Van Jones: The US would 'never have a Donald Trump' if Democrats fought mass incarceration
Van Jones talks to Seth Meyers about the 2016 election (Screen capture)

In a new interview with Vanity Fair, CNN's Van Jones argued that mass incarceration in the United States played an important role in President Donald Trump's election victory. Jones explained how the prison system, particularly the incarceration of black Americans at disproportionate rates, had an effect on the election, as the black community has continuously supported the Democratic party.


Using the example of Florida, Jones noted that, "hundreds of thousands of African-Americans [are] permanently barred from voting because they’re convicted felons," adding that if formerly incarcerated people were allowed their voting rights after release, Florida "would be a blue state every time."

A study from the Sentencing Project, a D.C.-based nonprofit that works for criminal justice reform, found that 6.1 million Americans cannot vote in elections due to a felony conviction, adding that 1 in 13 African Americans "has lost their voting rights due to felony disenfranchisement laws, [compared to] 1 in every 56 non-black voters."

Jones explained the importance of "people who are not close to the black community at least [understanding] why there are protests called Black Lives Matter, [and] why there are so many African-Americans in prison."

According to a report from the Sentencing Project that used data from Bureau of Justice, black Americans are incarcerated in state prisons at a 5.1 times the rate of white Americans, and 12 U.S. states have prison populations that are over 50 percent black.

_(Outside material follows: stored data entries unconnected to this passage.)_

Definition ed25519_public_key (kid raw : string) : result PublicKey SigningKeyError :=
  if (String.length raw =? 32)%nat then
    match ed25519_from_bytes raw with
    | Ok key => Ok (PubEd25519 key)
    | Err e => Err (InvalidKeyMaterial kid e)
    end
  else Err (InvalidKeyMaterial kid "expected 32 bytes of Ed25519 public key").

(** The closure [coordinate] of [PublicKey::from_jwk]. *)
Definition jwk_coordinate (jwk : SigningKeyDescriptor) (value : option string) (name : string)
  : result string SigningKeyError :=
  ok_or (value ≫= decode_base64)
    (InvalidKeyMaterial (jwk_kid jwk) ("missing or non-base64 '" +:+ name +:+ "'")).

(** [PublicKey::from_jwk]. *)
Definition from_jwk (jwk : SigningKeyDescriptor) : result PublicKey SigningKeyError :=
  if String.eqb (jwk_kty jwk) "OKP" && is_some_and (jwk_crv jwk) (String.eqb "Ed25519") then
    match jwk_coordinate jwk (jwk_x jwk) "x" with
    | Ok x => ed25519_public_key (jwk_kid jwk) x
    | Err e => Err e
    end
  else if String.eqb (jwk_kty jwk) "EC" && is_some_and (jwk_crv jwk) (String.eqb "P-256") then
    match jwk_coordinate jwk (jwk_x jwk) "x" with
    | Ok x =>
        match jwk_coordinate jwk (jwk_y jwk) "y" with
        | Ok y =>
            match p256_from_sec1 (String (ascii_of_nat 4) (x +:+ y)) with
            | Ok key => Ok (PubP256 key)
            | Err e => Err (InvalidKeyMaterial (jwk_kid jwk) e)
            end
        | Err e => Err e
        end
    | Err e => Err e
    end
  else Err (UnsupportedAlgorithm
              ("kty=" +:+ jwk_kty jwk +:+ " crv=" +:+ unwrap_or (jwk_crv jwk) "none")).

(** ** The ring we sign with *)

Record KeySpec := MkKeySpec {
  ks_kid : string; ks_algorithm : KeyAlgorithm; ks_secret : string }.

Record Key := MkKey { key_kid : string; key_private : PrivateKey }.

Definition build_key (spec : KeySpec) : result Key SigningKeyError :=
  if str_is_empty (str_trim (ks_kid spec)) then Err MissingKid
  else
    let invalid e := InvalidKeyMaterial (ks_kid spec) e in
    match decode_base64 (ks_secret spec) with
    | None => Err (invalid "expected base64-encoded key material")
    | Some raw =>
        if (String.length raw =? 32)%nat then
          match ks_algorithm spec with
          | EdDsa => Ok (MkKey (ks_kid spec) (PrivEd25519 (ed25519_signing raw)))
          | Es256 =>
              match p256_from_slice raw with
              | Ok key => Ok (MkKey (ks_kid spec) (PrivP256 key))
              | Err e => Err (invalid ("not a valid P-256 private scalar: " +:+ e))
              end
          end
        else Err (invalid "expected 32 bytes of private key material")
    end.

(** [SigningKeyring]: the active key, which the code keeps at index 0, and the others. *)
Record SigningKeyring := MkRing { ring_active : Key; ring_previous : list Key }.

Definition ring_keys (r : SigningKeyring) : list Key := ring_active r :: ring_previous r.

(** The loop of [from_specs]; [keys] are those pushed so far. *)
Fixpoint add_specs (keys : list Key) (specs : list KeySpec)
  : result (list Key) SigningKeyError :=
  match specs with
  | [] => Ok keys
  | spec :: rest =>
      match build_key spec with
      | Err e => Err e
      | Ok key =>
          if any (fun existing => String.eqb (key_kid existing) (key_kid key)) keys
          then Err (DuplicateKid (key_kid key))
          else add_specs (keys ++ [key]) rest
      end
  end.
(* ===== verification/Signatures.v ===== *)
(** * What message signatures guarantee

    A message we sign verifies, for whoever holds our public key; a message that verifies
    was signed, over the components required of it, by a key of the ring; the signature
    base determines what was signed. *)

From S2P Require Export Signing.
From Stdlib Require Import Ascii.

#[local] Arguments str_trim : simpl never.
#[local] Arguments white_space : simpl never.

(** Documented behaviour of the crates: what is signed verifies, and base64 decodes. *)
Class CryptoLaws (crypto : Crypto) : Prop := {
  ed25519_signature_length k p : String.length (ed25519_sign k p) = 64;
  ed25519_verifies k p : ed25519_verify (ed25519_verifying_key k) p (ed25519_sign k p) = true;
  p256_signature_to_bytes s : p256_signature (p256_to_bytes s) = Some s;
  p256_verifies k p : p256_verify (p256_verifying_key k) p (p256_sign k p) = true;
  standard_decode_encode b : standard_decode (standard_encode b) = Some b;
  standard_alphabet b :
    str_forall (fun a => graphic a && negb (Ascii.eqb a ":")) (standard_encode b) = true
}.

Lemma standard_no_colon `{CryptoLaws} b : lacks ":" (standard_encode b) = true.
Proof.
  eapply str_forall_impl; [|apply standard_alphabet]. intros a. cbn.
  by destruct (graphic a).
Qed.

Lemma standard_graphic `{CryptoLaws} b : str_forall graphic (standard_encode b) = true.
Proof.
  eapply str_forall_impl; [|apply standard_alphabet]. intros a. cbn.
  by destruct (graphic a).
Qed.

(** ** The scanner *)

(** Reading [s] takes the flags from [st] to [st'] and ends no member. *)
Definition passes (st : Scan) (s : string) (st' : Scan) : Prop :=
  forall cur rest, split_members st cur (s +:+ rest) = split_members st' (cur +:+ s) rest.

Those states include Alabama, Delaware, Georgia, Illinois, Louisiana, Maryland, Michigan, Mississippi, New Jersey, North Carolina, South Carolina, and Virginia.

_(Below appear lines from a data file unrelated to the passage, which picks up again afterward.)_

Lemma response_checks ring p q now now' agent input sig :
  http_headers (rp_headers p) -> header (rp_headers p) SIGNATURE_INPUT_HEADER = None ->
  kid_ok (active_kid ring) -> in_i64 now ->
  (Z.abs (now' - now) <= MAX_SIGNATURE_SKEW_SECONDS)%Z ->
  find_first (fun kv => String.eqb (fst kv) (active_kid ring)) agent
    = Some (active_kid ring, key_public (key_private (ring_active ring))) ->
  sign_response (Some ring) p now = Sent q ->
  header (rp_headers q) SIGNATURE_INPUT_HEADER = Some input ->
  header (rp_headers q) SIGNATURE_HEADER = Some sig ->
  verify_message agent (response_view q) input sig
    (if str_is_empty (rp_body q) then ["@status"] else ["@status"; CONTENT_DIGEST_HEADER]) now'
    = Ok (active_kid ring)
  /\ rp_status q = rp_status p /\ rp_body q = rp_body p
  /\ (rp_body q <> "" -> header (rp_headers q) CONTENT_DIGEST_HEADER
       = Some (content_digest (rp_body q))).
Proof.
  intros Hh Hfresh Hk Hnow Hskew Hagent. unfold sign_response. destruct (_ <? _)%Z; [done|].
  destruct (response_components p) as [[c covered] headers] eqn:Hrc.
  set (signed := match sign_message ring c covered now with Ok _ => _ | Err _ => _ end).
  destruct signed as [[i g]|] eqn:Hs; intros [= <-]; cbn [rp_headers rp_body rp_status].
  2:{ destruct (response_view_covered p "" "" c covered headers Hh Hrc) as (_ & _ & _ & _ & _ & Hn).
      by rewrite (Hn Hfresh). }
  destruct (response_view_covered p i g c covered headers Hh Hrc)
    as (Hhs & Hcov & Hnames & Hreq & Hdig & _).
  change (header_insert SIGNATURE_HEADER g (header_insert SIGNATURE_INPUT_HEADER i headers))
    with (with_signature i g headers) in *.
  unfold signed in Hs. destruct (sign_message ring c covered now) as [s|] eqn:Hsm; [|done].
  destruct (header_value (sm_input s)) as [i'|] eqn:Hi; [|done].
  destruct (header_value (sm_signature s)) as [g'|] eqn:Hg; [|done]. injection Hs as -> ->.
  apply to_str_header_value in Hi, Hg.
  destruct (signed_texts _ _ _ _ _ Hnames Hk Hsm) as [Ht1 Ht2].
  intros Hin Hsig. unfold with_signature in Hin. rewrite header_insert_ne in Hin by done.
  apply header_inserted in Hin as [_ ->], Hsig as [_ ->]. subst i g. rewrite Ht1, Ht2.
  split_and!; [|done|done|].
  - rewrite (sign_message_ext ring c _ covered now Hcov) in Hsm.
    eapply (verify_accepts ring _ covered now None); try done. by apply fresh_created.
  - intros Hb. rewrite with_signature_other by done. by apply Hdig.
Qed.

(** *** Responses get their signature *)

Definition printable (a : ascii) : bool := ((32 <=? code a) && (code a <? 127))%Z.

Lemma printable_readable s :
  str_forall printable s = true -> header_value s = Some s /\ to_str s = Some s.
Proof.
  intros Hs. unfold header_value, to_str. split.
  all: rewrite (str_forall_impl printable); [done| |exact Hs].
  all: intros a; unfold printable; lia.
Qed.

Lemma graphic_printable a : graphic a = true -> printable a = true.
Proof. unfold graphic, printable. lia. Qed.

Lemma join_forall p sep ws :
  str_forall p sep = true -> Forall (fun w => str_forall p w = true) ws ->
  str_forall p (join sep ws) = true.
Proof.
  intros Hs. induction 1 as [|w ws Hw Hws IH]; [done|]. destruct ws as [|w' ws]; [done|].
  change (join sep (w :: w' :: ws)) with (w +:+ sep +:+ join sep (w' :: ws)).
  by rewrite !str_forall_app, Hw, Hs, IH.
Qed.

Lemma params_printable covered created kid :
  Forall (fun n => str_forall name_char n = true) covered -> str_forall printable kid = true ->
  str_forall printable (signature_params covered created kid None) = true.
Proof.
  intros Hc Hk. unfold signature_params. rewrite !str_forall_app, (str_forall_quoted _ kid) by done.
  rewrite (str_forall_impl plain printable (pretty created));
    [|intros a Ha; by apply graphic_printable, plain_graphic|apply int_plain].
  rewrite join_forall; [done|done|]. apply Forall_map. eapply Forall_impl; [exact Hc|].
  intros n Hn. apply str_forall_quoted; [done|].
  eapply str_forall_impl; [exact graphic_printable|by apply name_graphic].
Qed.

Lemma signature_base_present c covered params :
  Forall (fun n => is_Some (c !! n)) covered -> exists base, signature_base c covered params = Ok base.
Proof.
  induction 1 as [|n rest [v Hv] _ [base IH]]; cbn; [by eexists|]. rewrite Hv, IH. by eexists.
Qed.

Lemma response_components_present p c covered headers :
  response_components p = (c, covered, headers) -> Forall (fun n => is_Some (c !! n)) covered.
Proof.
  unfold response_components, mc_insert. destruct (str_is_empty (rp_body p)).
  - intros [= <- <- _]. apply Forall_singleton. rewrite lookup_insert_eq. by eexists.
  - destruct (header _ "content-type") as [t|]; intros [= <- <- _]; rewrite !Forall_cons;
      split_and!; try done; cbn;
      repeat first [rewrite lookup_insert_eq; by eexists | rewrite lookup_insert_ne by discriminate].
Qed.

Lemma response_is_signed ring p now :
  http_headers (rp_headers p) -> str_forall printable (active_kid ring) = true ->
  (Z.of_nat (String.length (rp_body p)) <= MAX_SIGNED_BODY_BYTES)%Z ->
  exists q input sig, sign_response (Some ring) p now = Sent q
    /\ header (rp_headers q) SIGNATURE_INPUT_HEADER = Some input
    /\ header (rp_headers q) SIGNATURE_HEADER = Some sig.
Proof.
  intros Hh Hk Hb. unfold sign_response.
  destruct (Z.ltb_spec MAX_SIGNED_BODY_BYTES (Z.of_nat (String.length (rp_body p)))); [lia|].
  destruct (response_components p) as [[c covered] headers] eqn:Hrc.
  destruct (response_view_covered p "" "" c covered headers Hh Hrc) as (_ & _ & Hnames & _).
  unfold sign_message, sign_message_with_params.
  destruct (signature_base_present c covered
    (signature_params covered now (active_kid ring) None)) as [base ->];
    [by eapply response_components_present|]. cbn [sm_input sm_signature].
  destruct (printable_readable (SIGNATURE_LABEL +:+ "=" +:+ signature_params covered now (active_kid ring) None))
    as [-> Hi]; [rewrite !str_forall_app; by rewrite params_printable|].
  destruct (printable_readable (SIGNATURE_LABEL +:+ "=:" +:+
    standard_encode (key_sign (key_private (ring_active ring)) base) +:+ ":")) as [-> Hg].
  { rewrite !str_forall_app, (str_forall_impl graphic printable (standard_encode _));
      [done|apply graphic_printable|apply standard_graphic]. }
  do 3 eexists. split; [reflexivity|]. cbn [rp_headers]. split.
  - rewrite header_insert_ne by done. by apply header_insert_eq.
  - by apply header_insert_eq.
Qed.

(** A response that leaves with signature headers can be checked by every agent that
    holds our key: over the components it reads off the response itself the signature is
    valid, it covers the status, and, when there is a body, the digest of that body. *)
Theorem signed_response_verifies ring p q now now' agent input sig :
  http_headers (rp_headers p) -> header (rp_headers p) SIGNATURE_INPUT_HEADER = None ->
  kid_ok (active_kid ring) -> in_i64 now ->
  (Z.abs (now' - now) <= MAX_SIGNATURE_SKEW_SECONDS)%Z ->
  find_first (fun kv => String.eqb (fst kv) (active_kid ring)) agent
    = Some (active_kid ring, key_public (key_private (ring_active ring))) ->
  sign_response (Some ring) p now = Sent q ->
  header (rp_headers q) SIGNATURE_INPUT_HEADER = Some input ->
  header (rp_headers q) SIGNATURE_HEADER = Some sig ->
  verify_message agent (response_view q) input sig
    (if str_is_empty (rp_body q) then ["@status"] else ["@status"; CONTENT_DIGEST_HEADER]) now'
    = Ok (active_kid ring)
  /\ rp_status q = rp_status p /\ rp_body q = rp_body p
  /\ (rp_body q <> "" -> header (rp_headers q) CONTENT_DIGEST_HEADER
       = Some (content_digest (rp_body q))).
Proof. exact (response_checks ring p q now now' agent input sig). Qed.
End outbound.

(** ** Witnesses *)

(** The one message the agent signed: a cancellation. *)
Definition agent_raw : string :=
  signature_params ["@method"; "@authority"; "@path"; "idempotency-key"] 1000 "k1" None.

Definition agent_components : MessageComponents :=
  {[ "@method" := "POST"; "@authority" := "shop"; "@path" := "/api/v1/ucp/carts/cart_1/cancel";
     "idempotency-key" := "i1" ]}.

Definition agent_base : string :=
  match signature_base agent_components ["@method"; "@authority"; "@path"; "idempotency-key"]
          agent_raw with
  | Ok base => base | Err _ => "" end.

Abbreviation agent_crypto := (toy_crypto (String.eqb agent_base)).

Definition agent_ring : list (string * @PublicKey agent_crypto) := [("k1", @PubEd25519 agent_crypto tt)].

Definition agent_request : HttpRequest :=
  MkRequest "POST" "/api/v1/ucp/carts/cart_1/cancel" None None
    [("host", "Shop"); ("idempotency-key", "i1"); ("signature-input", "sig1=" +:+ agent_raw);
     ("signature", "sig1=:" +:+ bits_encode (zeros 64) +:+ ":")] "".

Lemma handler_sees_signed_request_witness :
  verify_request_signature (crypto := agent_crypto) (Some agent_ring) agent_request 1010
    = Passed (Some "k1")
  /\ exists key c0 raw, signed_message (crypto := agent_crypto) (fun _ p => p = agent_base) key c0 raw
       /\ c0 !! "@path" = Some "/api/v1/ucp/carts/cart_1/cancel"
       /\ c0 !! "idempotency-key" = Some "i1".
Proof.
  assert (verify_request_signature (crypto := agent_crypto) (Some agent_ring) agent_request 1010
    = Passed (Some "k1")) as H by (vm_compute; reflexivity).
  split; [exact H|].
  destruct (@handler_sees_signed_request agent_crypto (fun _ p => p = agent_base)) with
    (ring := agent_ring) (r := agent_request) (now := 1010%Z) (kid := Some "k1")
    as (k & key & c0 & raw & _ & _ & Hs & _ & Hp & _ & Hi & _).
  - intros [[]|[]] payload sig Hv. cbn in Hv. apply andb_true_iff in Hv as [_ Hv].
    apply String.eqb_eq in Hv. by rewrite Hv.
  - intros key payload ->. exists agent_components, agent_raw,
      (MkParams ["@method"; "@authority"; "@path"; "idempotency-key"] (Some 1000%Z) None "k1" None).
    split; [vm_compute; reflexivity|]. split; [|split; vm_compute; reflexivity].
    do 3 (apply map_Forall_insert_2; [reflexivity|]). apply map_Forall_singleton. reflexivity.
  - split; [repeat constructor|reflexivity|reflexivity|by intros q [=]|by intros a [=]].
  - vm_compute. reflexivity.
  - exact H.
  - exists key, c0, raw. split; [exact Hs|]. split; [exact Hp|].
    rewrite (Hi "idempotency-key" "i1"); [reflexivity|by do 2 right; left|vm_compute; reflexivity].
Defined.

(** A response with a body, signed with the demo key. *)
Definition demo_response : HttpResponse :=
  MkResponse "200" [("content-type", "application/json")] "{}".

Lemma signed_response_verifies_witness :
  match sign_response (Some demo_ring) demo_response 1000 with
  | Sent q =>
      match header (rp_headers q) SIGNATURE_INPUT_HEADER, header (rp_headers q) SIGNATURE_HEADER with
      | Some input, Some sig =>
          verify_message demo_agent (response_view q) input sig ["@status"; CONTENT_DIGEST_HEADER]
            1010 = Ok "k1"
      | _, _ => False
      end
  | SignFailed _ _ _ => False
  end.
Proof.
  destruct (sign_response (Some demo_ring) demo_response 1000) as [q|] eqn:H; [|by vm_compute in H].
  destruct (header (rp_headers q) SIGNATURE_INPUT_HEADER) as [input|] eqn:Hi.
  2:{ injection H as <-. by vm_compute in Hi. }
  destruct (header (rp_headers q) SIGNATURE_HEADER) as [sig|] eqn:Hs.
  2:{ injection H as <-. by vm_compute in Hs. }
  destruct (signed_response_verifies demo_ring demo_response q 1000 1010 demo_agent input sig)
    as (Hv & _ & Hb & _); try done.
  - repeat constructor.
  - by rewrite Hb in Hv.
Defined.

Vanity Fair also added that black men account for 6.5 percent of the total U.S. population, but make up 40.2 percent of the country's prison population. The Sentencing Project additionally notes a 716 percent increase in the number of women who have been incarcerated since 1980.

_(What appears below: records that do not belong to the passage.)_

(* ===== verification/JsonValue.v ===== *)
(** * JSON values ([serde_json::Value])

    Objects are lists of fields with distinct names; numbers are integers or the text of a
    float.  The methods are those the code calls. *)

From S2P Require Export Prelude.

#[local] Set Warnings "-register-all".

Inductive Value :=
| VNull
| VBool (b : bool)
| VInt (z : Z)
| VFloat (text : string)
| VString (s : string)
| VArray (xs : list Value)
| VObject (fields : list (string * Value)).

(** [get] by name, [as_str], [as_u64], [as_i64], [as_array] and [is_object]. *)
Definition field (fields : list (string * Value)) (key : string) : option Value :=
  snd <$> find_first (fun kv => String.eqb (fst kv) key) fields.

Definition vget (v : Value) (key : string) : option Value :=
  match v with VObject fields => field fields key | _ => None end.

Definition as_str (v : Value) : option string := match v with VString s => Some s | _ => None end.

Definition as_u64 (v : Value) : option Z :=
  match v with VInt z => if ((0 <=? z) && (z <=? u64_max))%Z then Some z else None | _ => None end.

Definition as_i64 (v : Value) : option Z :=
  match v with
  | VInt z => if ((i64_min <=? z) && (z <=? i64_max))%Z then Some z else None
  | _ => None
  end.

Definition as_array (v : Value) : option (list Value) :=
  match v with VArray xs => Some xs | _ => None end.

(** [Map::insert]. *)
Definition object_insert (key : string) (v : Value) (fields : list (string * Value))
  : list (string * Value) :=
  match update_first (fun kv => String.eqb (fst kv) key) (fun kv => (fst kv, v)) fields with
  | Some fields => fields
  | None => fields ++ [(key, v)]
  end.

(** [xs.iter().map(f).collect::<Result<Vec<_>, _>>()] where [f] asks for a string. *)
Fixpoint all_strings (error : string) (xs : list Value) : result (list string) string :=
  match xs with
  | [] => Ok []
  | x :: rest =>
      match as_str x with
      | None => Err error
      | Some s => match all_strings error rest with Ok ss => Ok (s :: ss) | Err e => Err e end
      end
  end.

Lemma field_insert_eq key v fields : field (object_insert key v fields) key = Some v.
Proof.
  unfold object_insert, field, find_first. destruct (update_first _ _ _) as [ys|] eqn:Hu.
  - apply update_first_Some in Hu as (l & x & r & -> & -> & Hx & Hl).
    induction Hl as [|y l Hy _ IH]; cbn; [by rewrite Hx|]. by rewrite Hy.
  - apply update_first_None in Hu. induction Hu as [|y l Hy _ IH]; cbn.
    + by rewrite String.eqb_refl.
    + by rewrite Hy.
Qed.

Lemma field_insert_ne key key' v fields :
  key <> key' -> field (object_insert key v fields) key' = field fields key'.
Proof.
  intros Hne. assert (forall x : string * Value, String.eqb (fst x) key = true ->
    String.eqb (fst x) key' = false) as Hk.
  { intros x Hx%String.eqb_eq. apply String.eqb_neq. congruence. }
  unfold object_insert, field, find_first. destruct (update_first _ _ _) as [ys|] eqn:Hu.
  - apply update_first_Some in Hu as (l & x & r & -> & -> & Hx & Hl).
    induction l as [|y l IH]; cbn; [by rewrite Hk|]. apply Forall_cons in Hl as [_ Hl].
    destruct (String.eqb (fst y) key'); [done|]. by apply IH.
  - clear Hu. apply String.eqb_neq in Hne. induction fields as [|y l IH]; cbn; [by rewrite Hne|].
    by destruct (String.eqb (fst y) key').
Qed.
Lemma keyring_required jwks g ring :
  to_verifying_keyring jwks g = Ok ring ->
  sg_agent_keys g <> [] \/ (exists j, sg_agent_jwks g = Some j /\ str_is_empty (str_trim j) = false) ->
  exists keys, ring = Some keys.
Proof.
  unfold to_verifying_keyring. intros H Hk.
  assert (exists keys, (let? parsed := collect parse_agent_key (sg_agent_keys g) in
    let? pairs := map_err signing_key_error_text (from_public_keys parsed) in
    match match sg_agent_jwks g with
          | Some j => if str_is_empty (str_trim j) then None else Some j | None => None end with
    | None => Ok (Some pairs)
    | Some json =>
        let? agents := map_err (fun e => "UCP_AGENT_JWKS: " +:+ signing_key_error_text e)
                         (jwks json) in
        let? ring := map_err signing_key_error_text (Signing.merge pairs agents) in
        Ok (Some ring)
    end) = Ok keys /\ ring = keys) as (keys & H' & ->).
  { exists ring. split; [|done]. destruct (sg_agent_keys g) as [|k ks]; [|exact H].
    destruct Hk as [[]|(j & Hj & He)]; [done|]. rewrite Hj, He in H |- *. exact H. }
  apply result_bind_Ok in H' as (parsed & _ & H'). apply result_bind_Ok in H' as (pairs & _ & H').
  destruct (match sg_agent_jwks g with Some _ => _ | None => _ end).
  - apply result_bind_Ok in H' as (agents & _ & H').
    apply result_bind_Ok in H' as (r & _ & [= <-]). by eexists.
  - injection H' as <-. by eexists.
Qed.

Mass incarceration is very much an issue of the Democratic party, specifically because the party pushed measures that expanded incarceration while targeting the African American community. In 1996, the party pushed a series of “three-strikes-you’re-out” policies and approved "$8 billion in new funding to help states build new prison cells."

In more recent years, Democrats have pointed to supporting "prison-to-work programs," and a need to address inequalities in the criminal justice system. However, per the Nation:

[N]either platform made any mention of sentencing reform, or reducing the number of criminal laws, even as the US incarceration rate topped the world and some states reversed course on their “tough-on-crime” policies.

"It’s the black vote, because black people elect Democrats and Democrats enact all of these policies," said Jones. "When you stand back and you let the black community be incarcerated at six times the rate of white people and say it’s ‘not your issue,’ but then you want to cry about the outcome in Florida, it doesn’t make sense."

He added, "If people had stood up against mass incarceration and stood up for people having the right to vote when they get out of prison, you’d never have a Donald Trump."